The S.C. Senate Judiciary Committee on Tuesday landed huge blows to the state’s proposed Pint Bill, imposing a hefty insurance requirement and seemingly lowering the maximum an individual can consume on site.

Senators, caught up over the term “sampling” and concerned about the liability increased alcohol consumption could cause, attached a trio of amendments to the legislation, in effect putting a bigger burden on smaller and startup breweries.

Following a 14-3 vote on S. 423 – the so-called Pint Bill – the legislation was amended to change the maximum on-premises consumption cap from 64 ounces to 48 ounces, reducing the amount an individual can drink at a given brewery by one standard pint. Included in that amendment was an additional cap on consumption of beer above 8 percent ABW, limiting higher-alcohol beers to 16 ounces. That amount is included within the overall 48-ounce cap.

An additional amendment, which passed by a 15-3 vote, apparently created two categories of beer for on-premises consumption: samples and purchases. The amount that could be purchased – and sampled on site – remained at 48 ounces. But an additional “sampling” category – which would apparently be given away for free – was also created, capping out at 16 ounces. So, while an individual could still consume 64 ounces of beer in a given day – the original limit – a maximum of 48 ounces could come from beer purchased and a maximum of 16 ounces could come from free samples.
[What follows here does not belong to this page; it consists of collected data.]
Definition validateRequiredCapabilities (dependencies : list ComponentDependencyV2)
    (requirements : list CapabilityRequirementV2) : result unit :=
  visit_unique
    (fun requirement =>
       ValidateNamespacedNameV2 (rc2_Capability requirement) ;;
       ValidateNamespacedNameV2 (rc2_ProviderComponent requirement))
    requirement_key (NewError ErrorConflict ReasonUnknownCapability)
    (fun requirement =>
       guard (negb (bool_decide (dependency_optional dependencies (rc2_ProviderComponent requirement)
                                 = Some (rc2_Optional requirement))))
         ErrorPreconditionFailed ReasonComponentMissing)
    [] requirements.

Definition validateProvidedCapabilities (schemas : list SchemaRefV2) (capabilities : list ProvidedCapabilityV2)
  : result unit :=
  visit_unique
    (fun capability =>
       ValidateNamespacedNameV2 (pc_Capability capability) ;;
       guard ((pc_TTLSeconds capability =? 0) || (MaxCapabilityTTLSeconds <? pc_TTLSeconds capability))
         ErrorInvalidArgument ReasonCapabilityExpired)
    pc_Capability (NewError ErrorConflict ReasonUnknownCapability)
    (fun capability =>
       validateSchemaSetV2 (slice_items (pc_Schemas capability)) ;;
       for_each
         (fun schema => guard (negb (bool_decide (SchemaRefV2_Key schema ∈ map SchemaRefV2_Key schemas)))
                          ErrorPreconditionFailed ReasonUnknownSchema)
         (slice_items (pc_Schemas capability)))
    [] capabilities.
Definition zero_OpaquePayloadV2 : OpaquePayloadV2 :=
  {| op_Schema := zero_SchemaRefV2; op_ContentDigest := ""; op_Length := 0; op_Inline := None; op_Ref := "";
     op_LimitPolicy := zero_OpaqueLimitPolicyRefV2 |}.
Definition decode_OpaquePayloadV2 : Decoder OpaquePayloadV2 := decode_struct
  [ ("schema", decode_at op_Schema (fun v '(Build_OpaquePayloadV2 _ b c d e f) =>
        Build_OpaquePayloadV2 v b c d e f) decode_SchemaRefV2);
    ("content_digest", decode_at op_ContentDigest (fun v '(Build_OpaquePayloadV2 a _ c d e f) =>
        Build_OpaquePayloadV2 a v c d e f) decode_string);
    ("length", decode_at op_Length (fun v '(Build_OpaquePayloadV2 a b _ d e f) =>
        Build_OpaquePayloadV2 a b v d e f) decode_uint64);
    ("inline", decode_at op_Inline (fun v '(Build_OpaquePayloadV2 a b c _ e f) =>
        Build_OpaquePayloadV2 a b c v e f) decode_bytes);
    ("ref", decode_at op_Ref (fun v '(Build_OpaquePayloadV2 a b c d _ f) =>
        Build_OpaquePayloadV2 a b c d v f) decode_string);
    ("limit_policy", decode_at op_LimitPolicy (fun v '(Build_OpaquePayloadV2 a b c d e _) =>
        Build_OpaquePayloadV2 a b c d e v) decode_OpaqueLimitPolicyRefV2) ].

Definition zero_GovernanceExtensionV2 : GovernanceExtensionV2 :=
  {| gx_Key := ""; gx_Required := false; gx_Payload := zero_OpaquePayloadV2 |}.
Definition decode_GovernanceExtensionV2 : Decoder GovernanceExtensionV2 := decode_struct
  [ ("key", decode_at gx_Key (fun v '(Build_GovernanceExtensionV2 _ b c) =>
        Build_GovernanceExtensionV2 v b c) decode_string);
    ("required", decode_at gx_Required (fun v '(Build_GovernanceExtensionV2 a _ c) =>
        Build_GovernanceExtensionV2 a v c) decode_bool);
    ("payload", decode_at gx_Payload (fun v '(Build_GovernanceExtensionV2 a b _) =>
        Build_GovernanceExtensionV2 a b v) decode_OpaquePayloadV2) ].

Definition zero_VersionRangeV2 : VersionRangeV2 :=
  {| MinimumInclusive := ""; MaximumExclusive := "" |}.
Definition decode_VersionRangeV2 : Decoder VersionRangeV2 := decode_struct
  [ ("minimum_inclusive", decode_at MinimumInclusive (fun v '(Build_VersionRangeV2 _ b) =>
        Build_VersionRangeV2 v b) decode_string);
    ("maximum_exclusive", decode_at MaximumExclusive (fun v '(Build_VersionRangeV2 a _) =>
        Build_VersionRangeV2 a v) decode_string) ].

Definition zero_ContractBindingV2 : ContractBindingV2 :=
  {| cb_Name := ""; cb_Version := ""; cb_Compatible := zero_VersionRangeV2 |}.
Definition decode_ContractBindingV2 : Decoder ContractBindingV2 := decode_struct
  [ ("name", decode_at cb_Name (fun v '(Build_ContractBindingV2 _ b c) =>
        Build_ContractBindingV2 v b c) decode_string);
    ("version", decode_at cb_Version (fun v '(Build_ContractBindingV2 a _ c) =>
        Build_ContractBindingV2 a v c) decode_string);
    ("compatible_range", decode_at cb_Compatible (fun v '(Build_ContractBindingV2 a b _) =>
        Build_ContractBindingV2 a b v) decode_VersionRangeV2) ].
Fixpoint lex_le (l l' : list string) : Prop :=
  match l, l' with
  | [], _ => True
  | x :: l, y :: l' => (x <> y /\ String.le x y) \/ (x = y /\ lex_le l l')
  | _ :: _, [] => False
  end.

Lemma lex_le_refl l : lex_le l l.
Proof. induction l; cbn; auto. Qed.

Lemma lex_le_antisym l l' : lex_le l l' -> lex_le l' l -> length l = length l' -> l = l'.
Proof.
  revert l'. induction l as [| x l IH]; intros [| y l']; cbn; try done.
  intros [[Hn H] | [-> H]] [[Hn' H'] | [E H']] [= Hl]; try congruence.
  - exfalso. apply Hn. by apply (anti_symm String.le).
  - f_equal. by apply IH.
Qed.

Definition ready_after (graph : Graph) (order : list string) (node : string) : Prop :=
  node ∈ dom graph /\ (node ∉ order) /\ (forall dependency, depends graph node dependency -> dependency ∈ order).

(** The rest of an order, picked greedily: always the least ready component,
    until none is ready. *)
Inductive greedy (graph : Graph) : list string -> list string -> Prop :=
| greedy_stop order : (forall node, ~ ready_after graph order node) -> greedy graph order []
| greedy_pick order node rest :
    ready_after graph order node -> (forall m, ready_after graph order m -> String.le node m) ->
    greedy graph (order ++ [node]) rest -> greedy graph order (node :: rest).

(** Orders that can be extended. *)
Definition placed (graph : Graph) (order : list string) : Prop :=
  NoDup order /\ (forall node, node ∈ order -> node ∈ dom graph)
  /\ forall before node after, order = before ++ node :: after ->
       forall dependency, depends graph node dependency -> dependency ∈ before.

Lemma placed_nil graph : placed graph [].
Proof. split; [constructor | split]; [intros ? ?%elem_of_nil; done | intros [| ? ?] ? ? ?; done]. Qed.

Lemma placed_snoc graph order node : placed graph order -> ready_after graph order node -> placed graph (order ++ [node]).
Proof.
  intros (Hn & Hd & Hb) (Hdom & Hno & Hdep). split; [| split].
  - apply NoDup_app. split; [done | split; [| apply NoDup_singleton]]. by intros x Hx ->%list_elem_of_singleton.
  - intros x [Hx | ->%list_elem_of_singleton]%elem_of_app; auto.
  - intros before m after E dependency Hm.
    destruct (decide (after = [])) as [-> | Ha].
    + apply app_inj_tail in E as [<- <-]. auto.
    + destruct (exists_last Ha) as (after' & x & ->).
      rewrite app_comm_cons, app_assoc in E. apply app_inj_tail in E as [E _]. eauto.
Qed.

Lemma topological_placed graph order : topological graph order -> placed graph order.
Proof. intros [H1 H2 H3]. split; [done | split; [| done]]. intros n. apply H2. Qed.

(** What a topological order places next is ready. *)
Lemma topological_next graph order node rest :
  topological graph (order ++ node :: rest) -> ready_after graph order node.
Proof.
  intros [Hn Ha Hb]. split; [| split].
  - apply Ha, elem_of_app. right. by left.
  - apply NoDup_app in Hn as (_ & Hn & _). intros H. apply (Hn _ H). by left.
  - by apply (Hb order node rest).
Qed.

Lemma greedy_least graph order rest rest' :
  greedy graph order rest -> topological graph (order ++ rest') -> lex_le rest rest'.
Proof.
  intros H. revert rest'. induction H as [order Hs | order node rest Hr Hm H IH]; intros rest' Ht; [done |].
  destruct rest' as [| node' rest'].
  - rewrite app_nil_r in Ht. destruct Hr as (Hd & Hn & _). by apply Hn, (to_all _ _ Ht).
  - pose proof (topological_next _ _ _ _ Ht) as Hr'. cbn. destruct (decide (node = node')) as [<- | Hne].
    + right. split; [done |]. apply IH. by rewrite <- app_assoc.
    + left. auto.
Qed.

(** A greedy order is topological when it is complete, and when it is not, there
    is no topological order. *)
Lemma greedy_placed graph order rest : greedy graph order rest -> placed graph order -> placed graph (order ++ rest).
Proof.
  induction 1 as [order Hs | order node rest Hr Hm H IH]; intros Hp; [by rewrite app_nil_r |].
  rewrite (cons_middle node order rest), app_assoc. by apply IH, placed_snoc.
Qed.

Lemma greedy_stuck graph order rest : greedy graph order rest -> forall node, ~ ready_after graph (order ++ rest) node.
Proof.
  induction 1 as [order Hs | order node rest Hr Hm H IH]; [by rewrite app_nil_r |].
  by rewrite (cons_middle node order rest), app_assoc.
Qed.

Lemma greedy_complete graph order o : 
  greedy graph [] order -> topological graph o -> forall node, node ∈ dom graph -> node ∈ order.
Proof.
  intros Hg Ht node Hnode. pose proof (greedy_stuck _ _ _ Hg) as Hs. cbn in Hs.
  rewrite <- (to_all _ _ Ht) in Hnode. clear Hg.
  assert (forall l2 l1, o = l1 ++ l2 -> (forall x, x ∈ l1 -> x ∈ order) -> forall x, x ∈ l2 -> x ∈ order) as H.
  { induction l2 as [| x l2 IH]; intros l1 E H1; [by intros ? ?%elem_of_nil |].
    assert (x ∈ order) as Hx.
    { destruct (decide (x ∈ order)) as [| Hx]; [done |]. destruct (Hs x). rewrite E in Ht.
      apply topological_next in Ht as (Hd & _ & Hdep). split; [done | split; [done |]]. auto. }
    intros y [-> | Hy]%elem_of_cons; [done |]. apply (IH (l1 ++ [x])); [by rewrite <- app_assoc | | done].
    intros z [Hz | ->%list_elem_of_singleton]%elem_of_app; auto. }
  apply (H o []); [done | by intros ? ?%elem_of_nil | done].
Qed.

(** ** The counts *)

Definition dependencies (graph : Graph) (node : string) : list string := default [] (graph !! node).
Fixpoint occurrences (x : string) (l : list string) : nat :=
  match l with [] => 0 | y :: l => (if decide (y = x) then 1 else 0) + occurrences x l end.
Definition waiting (graph : Graph) (order : list string) (node : string) : nat :=
  length (filter (fun d => d ∉ order) (dependencies graph node)).

Lemma occurrences_pos x l : 0 < occurrences x l <-> x ∈ l.
Proof.
  induction l as [| y l IH]; cbn; [rewrite elem_of_nil; lia |]. rewrite elem_of_cons, <- IH.
  destruct (decide (y = x)) as [-> | Hn]; [split; auto with lia |]. split; [auto | intros [-> |]; [done | lia]].
Qed.

Lemma occurrences_app x l l' : occurrences x (l ++ l') = occurrences x l + occurrences x l'.
Proof. induction l as [| y l IH]; cbn; [done | lia]. Qed.

Lemma dependencies_dom graph node d : d ∈ dependencies graph node -> node ∈ dom graph.
Proof. unfold dependencies. intros H. apply elem_of_dom. destruct (graph !! node); [by eexists | inversion H]. Qed.

Lemma waiting_zero graph order node :
  waiting graph order node = 0 <-> forall d, depends graph node d -> d ∈ order.
Proof.
  unfold waiting, depends. fold (dependencies graph node). rewrite length_zero_iff_nil. split.
  - intros H d Hd. destruct (decide (d ∈ order)) as [| Hn]; [done |].
    assert (d ∈ filter (fun d => d ∉ order) (dependencies graph node)) as Hin by by apply list_elem_of_filter.
    rewrite H in Hin. by apply elem_of_nil in Hin.
  - intros H. apply elem_of_nil_inv. intros d [Hn Hd]%list_elem_of_filter. auto.
Qed.

Lemma waiting_snoc graph order node n :
  node ∉ order -> waiting graph (order ++ [node]) n + occurrences node (dependencies graph n) = waiting graph order n.
Proof.
  intros Hn. unfold waiting. induction (dependencies graph n) as [| d l IH]; [done |].
  rewrite !filter_cons. cbn [occurrences]. destruct (decide (d = node)) as [-> | Hd].
  - rewrite decide_False by (intros H; apply H, elem_of_app; right; by left). rewrite decide_True by done. cbn. lia.
  - destruct (decide (d ∉ order)) as [H | H].
    + rewrite decide_True; [cbn; lia |]. intros [? | ->%list_elem_of_singleton]%elem_of_app; done.
    + rewrite decide_False; [lia |]. intros H'. apply H. contradict H'. apply elem_of_app. by left.
Qed.
Lemma depth_EvidenceEventCandidateV2 x : json_depth (EvidenceEventCandidateV2_json x) <= 3.
Proof. solve_depth 2 EvidenceEventCandidateV2_json. Qed.
Lemma depth_EvidenceSourceRegistrationFactV2 x : json_depth (EvidenceSourceRegistrationFactV2_json x) <= 3.
Proof. solve_depth 2 EvidenceSourceRegistrationFactV2_json. Qed.
Lemma depth_EvidenceTombstoneFactV2 x : json_depth (EvidenceTombstoneFactV2_json x) <= 3.
Proof. solve_depth 2 EvidenceTombstoneFactV2_json. Qed.
#[export] Hint Resolve depth_EvidenceEventCandidateV2 depth_EvidenceSourceRegistrationFactV2
  depth_EvidenceTombstoneFactV2 : depth.

Lemma depth_EvidenceLedgerRecordV2 x : json_depth (EvidenceLedgerRecordV2_json x) <= 4.
Proof. solve_depth 3 EvidenceLedgerRecordV2_json. Qed.
#[export] Hint Resolve depth_EvidenceLedgerRecordV2 : depth.

(** ** Copies *)

Lemma nesting_allowed j : json_depth j <= 4 -> json_depth j <= maxNestingDepth.
Proof. intros H. etrans; [exact H |]. vm_compute. discriminate. Qed.

#[export] Instance source_codec : Codec EvidenceSourceRegistrationFactV2 := {
  to_json := EvidenceSourceRegistrationFactV2_json;
  of_json := decode_EvidenceSourceRegistrationFactV2;
  zero_value := zero_EvidenceSourceRegistrationFactV2;
}.
#[export] Instance candidate_codec : Codec EvidenceEventCandidateV2 := {
  to_json := EvidenceEventCandidateV2_json;
  of_json := decode_EvidenceEventCandidateV2;
  zero_value := zero_EvidenceEventCandidateV2;
}.
#[export] Instance record_codec : Codec EvidenceLedgerRecordV2 := {
  to_json := EvidenceLedgerRecordV2_json;
  of_json := decode_EvidenceLedgerRecordV2;
  zero_value := zero_EvidenceLedgerRecordV2;
}.
#[export] Instance tombstone_codec : Codec EvidenceTombstoneFactV2 := {
  to_json := EvidenceTombstoneFactV2_json;
  of_json := decode_EvidenceTombstoneFactV2;
  zero_value := zero_EvidenceTombstoneFactV2;
}.

#[export] Instance source_codec_laws : CodecLaws EvidenceSourceRegistrationFactV2 source_readable.
Proof.
  split; [exact reads_EvidenceSourceRegistrationFactV2 |]. intros x.
  apply nesting_allowed, (depth_weaken 3); [apply depth_EvidenceSourceRegistrationFactV2 | done].
Qed.
#[export] Instance candidate_codec_laws : CodecLaws EvidenceEventCandidateV2 candidate_readable.
Proof.
  split; [exact reads_EvidenceEventCandidateV2 |]. intros x.
  apply nesting_allowed, (depth_weaken 3); [apply depth_EvidenceEventCandidateV2 | done].
Qed.
#[export] Instance record_codec_laws : CodecLaws EvidenceLedgerRecordV2 record_readable.
Proof.
  split; [exact reads_EvidenceLedgerRecordV2 |]. intros x.
  apply nesting_allowed, depth_EvidenceLedgerRecordV2.
Qed.
#[export] Instance tombstone_codec_laws : CodecLaws EvidenceTombstoneFactV2 tombstone_readable.
Proof.
  split; [exact reads_EvidenceTombstoneFactV2 |]. intros x.
  apply nesting_allowed, (depth_weaken 3); [apply depth_EvidenceTombstoneFactV2 | done].
Qed.

Definition cloneEvidenceV2 {T} `{Codec T} (value : T) : T := json_clone value.

(** A value that its copy equals: its numbers are those of its types, its names
    those that Validate lets through, and its strings UTF-8. *)
Definition copyable {T} `{CodecLaws T readable} (x : T) : Prop := readable x /\ json_utf8 (to_json x) = true.

Lemma evidence_copy_id {T} `{CodecLaws T readable} (x : T) : copyable x -> cloneEvidenceV2 x = x.
Proof. intros [Hr U]. by apply json_clone_id. Qed.
(* ===== verification/LedgerSafety.v ===== *)
(** * The evidence ledger store: its invariant, and what it implements

    Every reachable store holds, for each ledger scope, a gap-free chain of valid
    records with the sequences 1 to its last one; its two indexes are exactly the
    records; the cursor of a source is one more than the events it has recorded.
    [ledger_refines_logs] states the store's contract: it is a map from scopes to
    append-only logs. *)

From stdpp Require Import list sorting.
From S2P Require Import Prelude GoStd Errors Identity FactStore RunFact Sha256 Json JsonParse Canonical Payload JsonCodec EffectContract Evidence EvidenceCodec EvidenceLedger LedgerStore.
From Stdlib Require Import Ascii.

Local Open Scope N_scope.

(** ** Keys *)

Definition nul_free (s : string) : Prop := Forall (fun c => c <> Ascii.zero) (bytes s).

Lemma nul_split (a a' b b' : list ascii) :
  Forall (fun c => c <> Ascii.zero) a -> Forall (fun c => c <> Ascii.zero) a' ->
  (a ++ Ascii.zero :: b = a' ++ Ascii.zero :: b')%list -> a = a' /\ b = b'.
Proof.
  revert a'. induction a as [| x a IH]; intros [| x' a'] Ha Ha' E; simplify_eq/=; try done;
    repeat match goal with H : Forall _ (_ :: _) |- _ => apply Forall_cons in H as [? H] end; try done.
  by destruct (IH a') as [-> ->].
Qed.

Lemma nul_joined_inj l l' :
  length l = length l' -> Forall nul_free l -> Forall nul_free l' -> nul_joined l = nul_joined l' -> l = l'.
Proof.
  revert l'. induction l as [| x l IH]; intros [| x' l'] Hlen Hl Hl'; try done.
  apply Forall_cons in Hl as [Hx Hl], Hl' as [Hx' Hl']. injection Hlen as Hlen.
  destruct l as [| y l], l' as [| y' l']; [by cbn; intros <- | done | done |].
  change (nul_joined (x :: y :: l)) with (x +:+ String Ascii.zero (nul_joined (y :: l))).
  change (nul_joined (x' :: y' :: l')) with (x' +:+ String Ascii.zero (nul_joined (y' :: l'))).
  intros E%(f_equal bytes). rewrite !bytes_app in E. apply nul_split in E as [E1 E2]; [| done ..].
  apply bytes_inj in E1 as ->. apply bytes_inj in E2. f_equal. by apply IH.
Qed.

Lemma evidence_id_nul_free s : validateEvidenceIDV2 s = Ok tt -> nul_free s.
Proof.
  unfold validateEvidenceIDV2. rewrite seq_guard_Ok. intros [_ H%for_each_Ok]. eapply Forall_impl; [exact H |].
  intros c Hc%guard_Ok ->. by vm_compute in Hc.
Qed.
(* ===== verification/LedgerOutcomes.v ===== *)
(** * The evidence ledger store: what its clients can rely on

    The logs that the store refines, the pages of Watch, an append and its
    retries, and what later states keep. *)

From stdpp Require Import list sorting.
From S2P Require Import Prelude GoStd Errors Identity FactStore RunFact Sha256 Json JsonParse Canonical Payload JsonCodec EffectContract Evidence EvidenceCodec EvidenceLedger LedgerStore LedgerSafety.
From Stdlib Require Import Ascii.

Local Open Scope N_scope.

(** ** Pages *)

Lemma watch_keys s d l items after :
  holds_log s d l -> items = default ∅ (el_records s !! d) ->
  merge_sort N.le (filter (fun sequence => after < sequence) (map fst (map_to_list items)))
  = map N.of_nat (seq (S (N.to_nat after)) (length l - N.to_nat after)).
Proof.
  intros [_ Hl] Hitems.
  assert (forall n, items !! n = lookup_record s d n) as Hi.
  { intros n. subst items. unfold lookup_record. by destruct (el_records s !! d); cbn; [| rewrite lookup_empty]. }
  apply (Sorted_unique N.le).
  - apply Sorted_merge_sort. intros x y. lia.
  - apply StronglySorted_Sorted. generalize (S (N.to_nat after)) as k.
    induction (length l - N.to_nat after)%nat as [| n IH]; intros k; cbn; constructor; [apply IH |].
    apply Forall_map, Forall_forall. intros i Hin%elem_of_seq. lia.
  - rewrite merge_sort_Permutation. apply NoDup_Permutation.
    + apply NoDup_filter, NoDup_fst_map_to_list.
    + apply NoDup_fmap_2; [apply _ | apply NoDup_seq].
    + intros n. rewrite list_elem_of_filter. split.
      * intros [Ha Hk]. apply list_elem_of_fmap in Hk as ([n' r] & -> & Hk%elem_of_map_to_list). cbn in *.
        rewrite Hi, Hl in Hk. destruct (N.eqb_spec n' 0); [done |]. apply lookup_lt_Some in Hk.
        apply list_elem_of_fmap. exists (N.to_nat n'). split; [lia |]. apply elem_of_seq. lia.
      * intros (i & -> & Hin%elem_of_seq)%list_elem_of_fmap. split; [lia |].
        destruct (lookup_lt_is_Some_2 l (i - 1)) as [r Hr]; [lia |].
        apply list_elem_of_fmap. exists (N.of_nat i, r). split; [done |]. apply elem_of_map_to_list.
        rewrite Hi, Hl, (proj2 (N.eqb_neq _ _)) by lia. rewrite <- Hr. f_equal. lia.
Qed.

Lemma omap_seq_drop {A} (f : N -> option A) (l : list A) k n :
  (forall i, (k < i <= length l)%nat -> f (N.of_nat i) = l !! (i - 1)%nat) ->
  omap f (map N.of_nat (take n (seq (S k) (length l - k)))) = take n (drop k l).
Proof.
  revert k. induction n as [| n IH]; intros k H; [by rewrite !take_0 |].
  destruct (decide (k < length l)%nat) as [Hk | Hk].
  - destruct (lookup_lt_is_Some_2 l k Hk) as [x Hx]. rewrite (drop_S l x k) by done.
    replace (length l - k)%nat with (S (length l - S k)) by lia. cbn [seq take map omap list_omap].
    rewrite H by lia. replace (S k - 1)%nat with k by lia. rewrite Hx. f_equal. apply IH. intros i Hi. apply H. lia.
  - by rewrite drop_ge, (proj2 (Nat.sub_0_le _ _)) by lia.
Qed.

(** The page that a log answers. *)
Definition log_page (l : list EvidenceLedgerRecordV2) (cursor : EvidenceWatchCursorV2) (limit : N) : EvidencePageV2 :=
  let records := take (N.to_nat limit) (drop (N.to_nat (wc_AfterSequence cursor)) l) in
  {| pg_Records := records;
     pg_Next := {| wc_LedgerScopeDigest := wc_LedgerScopeDigest cursor;
                   wc_AfterSequence := wc_AfterSequence cursor + N.of_nat (length records) |} |}.

Lemma last_seq_take k m n after :
  N.to_nat after = k ->
  default after (last (map N.of_nat (take n (seq (S k) m)))) = after + N.of_nat (Nat.min n m).
Proof.
  intros <-. rewrite take_seq. generalize (Nat.min n m) as q. intros q. destruct q as [| q]; [cbn; lia |].
  rewrite seq_S, map_app. cbn. rewrite last_snoc. cbn. lia.
Qed.

Lemma watch_page ctx cursor limit s :
  ledger_ok s -> contextError ctx = Ok tt -> Digest_Validate (wc_LedgerScopeDigest cursor) = Ok tt ->
  1 <= limit <= MaxEvidencePageSize ->
  Watch ctx cursor limit s = (s, Ok (log_page (log s (wc_LedgerScopeDigest cursor)) cursor limit)).
Proof.
  intros Hs Hctx Vd Hlimit. unfold Watch, st_guard. rewrite Hctx, Vd. st_go.
  rewrite (proj2 (N.eqb_neq _ _)), (proj2 (N.ltb_ge _ _)) by lia. cbn. set (d := wc_LedgerScopeDigest cursor).
  destruct (lo_logs s Hs d) as [Hh _ Hr _]. unfold watch_sequences, log_page.
  rewrite (watch_keys s d _ _ _ Hh eq_refl), firstn_map.
  set (l := log s d) in *. set (k := N.to_nat (wc_AfterSequence cursor)).
  rewrite (last_seq_take k) by done. rewrite (omap_seq_drop _ l).
  - do 4 f_equal. by rewrite length_take, length_drop.
  - intros i Hi. destruct (lookup_lt_is_Some_2 l (i - 1)) as [r Hi']; [lia |]. rewrite Hi'.
    rewrite Forall_lookup in Hr. destruct (Hr _ _ Hi') as [_ Hc].
    destruct Hh as [_ Hl]. specialize (Hl (N.of_nat i)). rewrite (proj2 (N.eqb_neq _ _)) in Hl by lia.
    replace (N.to_nat (N.of_nat i - 1)) with (i - 1)%nat in Hl by lia. rewrite Hi' in Hl.
    unfold lookup_record in Hl. destruct (el_records s !! d) as [items |]; [| done]. cbn in Hl |- *. rewrite Hl. cbn.
    by rewrite evidence_copy_id.
Qed.

(** A client that reads pages until one is empty. *)
Fixpoint drain (fuel : nat) (ctx : Context) (cursor : EvidenceWatchCursorV2) (limit : N) (s : EvidenceLedgerStoreV2)
  : list EvidenceLedgerRecordV2 :=
  match fuel with
  | O => []
  | S fuel =>
      match snd (Watch ctx cursor limit s) with
      | Ok page =>
          match pg_Records page with
          | [] => []
          | records => records ++ drain fuel ctx (pg_Next page) limit s
          end
      | Err _ => []
      end
  end.

Lemma drain_drop ctx limit s d fuel after :
  ledger_ok s -> contextError ctx = Ok tt -> Digest_Validate d = Ok tt -> 1 <= limit <= MaxEvidencePageSize ->
  (length (log s d) - N.to_nat after < fuel)%nat ->
  drain fuel ctx {| wc_LedgerScopeDigest := d; wc_AfterSequence := after |} limit s = drop (N.to_nat after) (log s d).
Proof.
  intros Hs Hctx Vd Hlimit. revert after. induction fuel as [| fuel IH]; intros after Hf; [lia |]. cbn [drain].
  rewrite watch_page by done. unfold log_page. cbn [snd pg_Records pg_Next wc_LedgerScopeDigest wc_AfterSequence].
  set (l := log s d) in *. set (page := take (N.to_nat limit) (drop (N.to_nat after) l)).
  assert (drop (N.to_nat after) l = page ++ drop (N.to_nat limit) (drop (N.to_nat after) l))%list as E
    by (symmetry; apply take_drop).
  destruct page as [| r rest] eqn:Ep.
  - assert (length page = 0%nat) as Hlen by (by rewrite Ep). unfold page in Hlen. rewrite length_take, length_drop in Hlen.
    symmetry. apply drop_ge. lia.
  - rewrite IH.
    + rewrite E. f_equal. rewrite drop_drop. assert (length (r :: rest) = length page) as -> by (by rewrite Ep).
      unfold page. rewrite length_take, length_drop.
      destruct (decide (N.to_nat limit <= length l - N.to_nat after)%nat); [f_equal; lia |].
      rewrite !drop_ge by lia. done.
    + cbn [length]. assert (length (drop (N.to_nat after) l) > 0)%nat as Hpos by (rewrite E; cbn; lia).
      rewrite length_drop in Hpos. lia.
Qed.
But the KO came in the form of an amendment to require breweries to purchase not the $1 million in liability insurance in the original bill, but $1 million in insurance per person. It’s unclear how that would be assessed – say, if it were tied to maximum occupancy – but it would have to be purchased by both current and future breweries. For larger breweries, it could be less of an issue. But for smaller, startup breweries, it may be a price they just can’t pay.

The bill ultimately passed with a 17-4 vote and now goes to the full Senate with a favorable report.

So, how bad were today’s actions?

“They made a cluster of it,” a source close to the bill told me. “Mandating that amount of insurance is an impediment to small upstart breweries. … Bottom line is that they just made a mess of this bill. The insurance is a killer.”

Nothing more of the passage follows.